Bug 57738

Summary: XSSFSheetXmlHandler returns incorrect values for numeric cells
Product: POI Reporter: Tim Slatcher <tim.slatcher>
Component: XSSFAssignee: POI Developers List <dev>
Severity: normal    
Priority: P2    
Version: 3.11-FINAL   
Target Milestone: ---   
Hardware: Macintosh   
OS: Mac OS X 10.4   

Description Tim Slatcher 2015-03-22 21:08:21 UTC
When reading a spreadsheet containing certain numbers (for example 8.2), the XSSFSheetXmlHandler will output the incorrect value. 

I believe this is due to an error in the NUMBER case of the method endElement, where formatted cells are parsed as doubles, but unformatted cells simply return the internal value, which for reasons I don't understand, is 8.1999... rather than 8.2. It appears that simply converting these into Doubles will return the correct value. 

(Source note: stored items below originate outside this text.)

(** * Feetech serial-bus servo SDK: the packet protocol engine

    A shallow embedding of the TypeScript sources
    - [core/constants.ts]       (constants, 16-bit word helpers),
    - [core/packet-handler.ts]  (class [PacketHandler]),
    - [core/port-handler.ts]    (class [WebSerialPortHandler]),
    - [core/protocol-handler.ts](class [ProtocolHandler]),
    - [sync/group-sync-write.ts], [sync/group-sync-read.ts],
    - [types/control-table.ts], [types/models.ts], [utils/helpers.ts],
    - [index.ts]                (class [FeetechServo], the facade),
    followed by the properties of the wire format and of the transaction
    engine that are established about them.

    Conventions of the embedding.
    - A JavaScript [number] holding an integer is a [Z].  The bit operators
      [&], [|], [~], [<<], [>>] are [Z.land], [Z.lor], [Z.lnot], [Z.shiftl],
      [Z.shiftr]; the 32-bit truncation they perform first does not change
      the low bits that the code keeps ([& 0xFF]).
    - A [Uint8Array] is a [list Z] whose elements lie in [0, 256)
      ([isBytes]); storing a number into an element wraps it ([toUint8]).
    - [throw] is the [Throw] result; [try/catch] is a match on it. *)

From Stdlib Require Import ZArith List String Lia Bool Ascii Sorted.
From Stdlib Require DecimalString HexadecimalString.
Import ListNotations.
Open Scope string_scope.
Open Scope list_scope.
Open Scope Z_scope.

Set Implicit Arguments.

(* ================================================================== *)
(** * Part I: the embedding                                            *)
(* ================================================================== *)

(** ** Typed arrays *)

Definition Uint8Array := list Z.

Definition isBytes (a : Uint8Array) : Prop := Forall (fun b => 0 <= b < 256) a.

(** Conversion applied when a number is stored into a [Uint8Array]. *)
Definition toUint8 (x : Z) : Z := x mod 256.

(** [a.length]. *)
Definition len (A : Type) (a : list A) : Z := Z.of_nat (List.length a).

(** [a[i]].  Every indexed read in the modelled code is guarded by a length
    test, so the value for an index out of range ([undefined] in JavaScript)
    is never observed; it is 0 here. *)
Definition at_ (a : list Z) (i : Z) : Z := nth (Z.to_nat i) a 0.

(** The position an index argument of [slice] stands for in an array of [n]
    elements: a negative index counts from the end, and the result is
    clamped to [0 .. n]. *)
Definition relativeIndex (i n : Z) : Z :=
  if i <? 0 then Z.max (n + i) 0 else Z.min i n.

(** [a.slice(s, e)]: the elements from position [s] up to, not including,
    position [e], both taken relative to the array ([relativeIndex]); an end
    that is not beyond the start gives the empty array. *)
Definition slice (s e : Z) (a : Uint8Array) : Uint8Array :=
  let from := relativeIndex s (len a) in
  let final := relativeIndex e (len a) in
  firstn (Z.to_nat (final - from)) (skipn (Z.to_nat from) a).

(** [new Uint8Array(n)]: [n] zero bytes. *)
Definition newUint8Array (n : Z) : Uint8Array := repeat 0 (Z.to_nat n).

(** The array [a] with element [i] replaced by the byte [b]; an index past
    the end leaves it as it is (typed arrays do not grow). *)
Fixpoint putIndex (i : nat) (b : Z) (a : Uint8Array) : Uint8Array :=
  match a with
  | [] => []
  | x :: t => match i with
              | O => b :: t
              | S j => x :: putIndex j b t
              end
  end.

(** [a[i] = v] with [v] a number: the value wraps to a byte. *)
Definition setIndex (i : nat) (v : Z) (a : Uint8Array) : Uint8Array :=
  putIndex i (toUint8 v) a.

(** [a.set(src, offset)] with a [Uint8Array] source: its bytes are copied one
    by one.  (JavaScript raises a RangeError when the source does not fit;
    the code only calls it on arrays allocated with the exact size.) *)
Fixpoint setArray (src : Uint8Array) (offset : nat) (a : Uint8Array) : Uint8Array :=
  match src with
  | [] => a
  | b :: src' => setArray src' (S offset) (putIndex offset b a)
  end.

(** [a.set(src, offset)] with a [number[]] source: each number wraps. *)
Definition setNumbers (src : list Z) (offset : nat) (a : Uint8Array) : Uint8Array :=
  setArray (map toUint8 src) offset a.

(** Template-literal formatting of numbers. *)
Definition decimal (x : Z) : string :=
  DecimalString.NilZero.string_of_int (Z.to_int x).

(** [x.toString(16)] for [x >= 0]. *)
Definition hexadecimal (x : Z) : string :=
  HexadecimalString.NilZero.string_of_uint (N.to_hex_uint (Z.to_N x)).

(** ** [types/index.ts] *)

Inductive Instruction :=
| PING | READ | WRITE | REG_WRITE | ACTION | FACTORY_RESET | REBOOT
| SYNC_WRITE | SYNC_READ.

Definition instructionCode (i : Instruction) : Z :=
  match i with
  | PING => 0x01 | READ => 0x02 | WRITE => 0x03 | REG_WRITE => 0x04
  | ACTION => 0x05 | FACTORY_RESET => 0x06 | REBOOT => 0x08
  | SYNC_WRITE => 0x83 | SYNC_READ => 0x82
  end.

Module ErrorBit.
Definition VOLTAGE := 0x01.
Definition ANGLE := 0x02.
Definition OVERHEAT := 0x04.
Definition RANGE := 0x08.
Definition CHECKSUM := 0x10.
Definition OVERLOAD := 0x20.
Definition INSTRUCTION := 0x40.
End ErrorBit.

Inductive ErrorCode :=
| CONNECTION_FAILED | CONNECTION_LOST | PORT_NOT_FOUND | PERMISSION_DENIED
| TIMEOUT | CHECKSUM_ERROR | INVALID_RESPONSE | DEVICE_NOT_FOUND
| WRITE_ERROR | READ_ERROR | INVALID_PARAMETER | HARDWARE_ERROR.

(** [class ServoError extends Error]. *)
Record ServoError := mkServoError {
  message : string;
  code : ErrorCode;
  deviceId : option Z
}.

(** What a [throw] carries: a [ServoError], or a plain [Error] (raised by
    [getControlTableEntry] and the helpers). *)
Inductive Exception :=
| ServoErr (e : ServoError)
| PlainError (msg : string).

(** The completion of a call.  [Unfinished] is not a JavaScript completion:
    it marks a [while (true)] loop cut off by the iteration budget of the
    embedding.  On a line of the model, which delivers finitely many bytes,
    the budget is never used up ([awaitHeader_finishes]).  A line that keeps
    delivering bytes, on which such a loop of the code need not end, has no
    counterpart here. *)
Inductive Result (A : Type) :=
| Ok (a : A)
| Throw (e : Exception)
| Unfinished.
Arguments Ok {A} a.
Arguments Throw {A} e.
Arguments Unfinished {A}.

Definition throwServoError {A} (msg : string) (c : ErrorCode) (dev : option Z)
  : Result A :=
  Throw (ServoErr (mkServoError msg c dev)).

(** [interface ResponsePacket extends Packet]. *)
Module ResponsePacket.
Record t := mk {
  id : Z;
  instruction : Z;
  parameters : Uint8Array;
  length : Z;
  error : Z;
  checksum : Z
}.
End ResponsePacket.

(** ** [core/constants.ts] *)

Definition BROADCAST_ID := 0xFE.
Definition MAX_ID := 0xFD.

Definition HEADER : list Z := [0xFF; 0xFF].
Definition HEADER_LENGTH := 2.
Definition ID_LENGTH := 1.
Definition LENGTH_LENGTH := 1.
Definition INSTRUCTION_LENGTH := 1.
Definition ERROR_LENGTH := 1.
Definition CHECKSUM_LENGTH := 1.

Definition MIN_PACKET_LENGTH :=
  HEADER_LENGTH + ID_LENGTH + LENGTH_LENGTH + INSTRUCTION_LENGTH + CHECKSUM_LENGTH.

Definition DEFAULT_TIMEOUT := 1000.
Definition LATENCY_TIMER := 8.
Definition TORQUE_ENABLE := 1.
Definition TORQUE_DISABLE := 0.

Definition makeWord (lowByte highByte : Z) : Z :=
  Z.lor (Z.shiftl highByte 8) lowByte.

Definition getLowByte (word : Z) : Z := Z.land word 0xFF.

Definition getHighByte (word : Z) : Z := Z.land (Z.shiftr word 8) 0xFF.

(** ** [core/packet-handler.ts] *)

Module PacketHandler.

Definition calculateChecksum (data : Uint8Array) : Z :=
  let sum := fold_left (fun sum byte => sum + byte) data 0 in
  Z.land (Z.lnot sum) 0xFF.

Definition createPacket (id : Z) (instruction : Instruction)
           (parameters : option Uint8Array) : Uint8Array :=
  let paramLength := match parameters with Some p => len p | None => 0 end in
  let packetLength := MIN_PACKET_LENGTH + paramLength in
  let packet := newUint8Array packetLength in
  (* Header *)
  let packet := setIndex 0 (at_ HEADER 0) packet in
  let packet := setIndex 1 (at_ HEADER 1) packet in
  (* ID *)
  let packet := setIndex 2 id packet in
  (* Length (instruction + parameters + checksum) *)
  let packet := setIndex 3 (paramLength + 2) packet in
  (* Instruction *)
  let packet := setIndex 4 (instructionCode instruction) packet in
  (* Parameters *)
  let packet :=
    match parameters with
    | Some p => if 0 <? paramLength then setArray p 5 packet else packet
    | None => packet
    end in
  (* Checksum *)
  let checksum := calculateChecksum (slice 2 (packetLength - 1) packet) in
  setIndex (Z.to_nat (packetLength - 1)) checksum packet.

Definition parsePacket (data : Uint8Array) : Result ResponsePacket.t :=
  if len data <? MIN_PACKET_LENGTH then
    throwServoError ("Packet too short: " ++ decimal (len data) ++ " bytes")%string
                    INVALID_RESPONSE None
  else
  (* Verify header *)
  if negb (at_ data 0 =? at_ HEADER 0) || negb (at_ data 1 =? at_ HEADER 1) then
    throwServoError "Invalid packet header" INVALID_RESPONSE None
  else
  let id := at_ data 2 in
  let length := at_ data 3 in
  let error := at_ data 4 in
  let expectedPacketLength := HEADER_LENGTH + ID_LENGTH + LENGTH_LENGTH + length in
  if len data <? expectedPacketLength then
    throwServoError ("Incomplete packet: expected " ++ decimal expectedPacketLength
                       ++ " bytes, got " ++ decimal (len data))%string
                    INVALID_RESPONSE None
  else
  (* Extract parameters *)
  let paramLength := length - 2 in
  let parameters :=
    if 0 <? paramLength then slice 5 (5 + paramLength) data else newUint8Array 0 in
  (* Verify checksum *)
  let receivedChecksum := at_ data (expectedPacketLength - 1) in
  let calculatedChecksum :=
    calculateChecksum (slice 2 (expectedPacketLength - 1) data) in
  if negb (receivedChecksum =? calculatedChecksum) then
    throwServoError ("Checksum mismatch: expected " ++ decimal calculatedChecksum
                       ++ ", got " ++ decimal receivedChecksum)%string
                    CHECKSUM_ERROR (Some id)
  else
    Ok (ResponsePacket.mk id 0 parameters length error receivedChecksum).

Definition createPingPacket (id : Z) : Uint8Array :=
  createPacket id PING None.

Definition createReadPacket (id address length : Z) : Uint8Array :=
  let params := [toUint8 address; toUint8 length] in
  createPacket id READ (Some params).

Definition createWritePacket (id address : Z) (data : Uint8Array) : Uint8Array :=
  let params := newUint8Array (1 + len data) in
  let params := setIndex 0 address params in
  let params := setArray data 1 params in
  createPacket id WRITE (Some params).

(** One element of the [data] array of [createSyncWritePacket]. *)
Record SyncItem := mkItem { item_id : Z; item_values : Uint8Array }.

We don't currently have a work around - since this needs to happen only when the value is a number, in order to distinguish strings like '012' from numbers like '12' we can't simply attempt to parse all strings passed to output.cell. 

I'm unfamiliar with how to use SVN and create patches, but the following code seems to fix the problem:

case NUMBER:
    String n = value.toString();
if (this.formatString != null) {
    thisStr = formatter.formatRawCellContents(Double.parseDouble(n), this.formatIndex, this.formatString);
} else {
    DecimalFormat df = new DecimalFormat("0");
    thisStr = df.format(Double.parseDouble(n));
Comment 1 Nick Burch 2015-03-22 22:52:19 UTC
Both Excel's .xls and .xlsx use doubles to store numbers, and formatting rules to specify how numbers should be shown to the user. If you want POI to give you a string of "what Excel shows for a cell", you need to use DataFormatter

If you look at org.apache.poi.xssf.eventusermodel.XLSX2CSV you'll see an example of doing this.
Comment 2 Tim Slatcher 2015-03-22 23:09:18 UTC
I'm not sure I follow. Are you saying I need to reimplement XSSFSheetXmlHandler to do what I want? Given that it outputs as strings, I see no reason it wouldn't give you the exactly content the user sees, is that class supposed to do something else?

From looking at the source code to XLSX2CSV it has the exact same bug that I'm referencing here - put the number 8.2 in an XLSX, feed it through that class and the CSV will have different numbers in the cells. 

Also, 8.2 is representable as a double, so this doesn't explain why this number would appear as 8.199... unless I'm miss-understand double representation.
Comment 3 Tim Slatcher 2015-04-10 09:00:55 UTC
Any response to my comment below? I'd like to re-open this unless you disagree with my statement that the XLSX2CSV converter also has this bug.
Comment 4 Nick Burch 2015-04-24 01:35:32 UTC
Are you able to produce a very small .xlsx file which shows the problem with XLSX2CSV? Say, one with just a few cells completed, some of which POI is getting right, and some it isn't.

If so, please attach the file here, along with a screenshot of what Excel shows for the file, and details of what cells fail with XLSX2CSV + why (eg A4 should be 8.21 but is being output as 8.2099)

If you can reproduce the problem with XLSX2CSV and produce those things, it should make it quite quick to unit test + hopefully fix!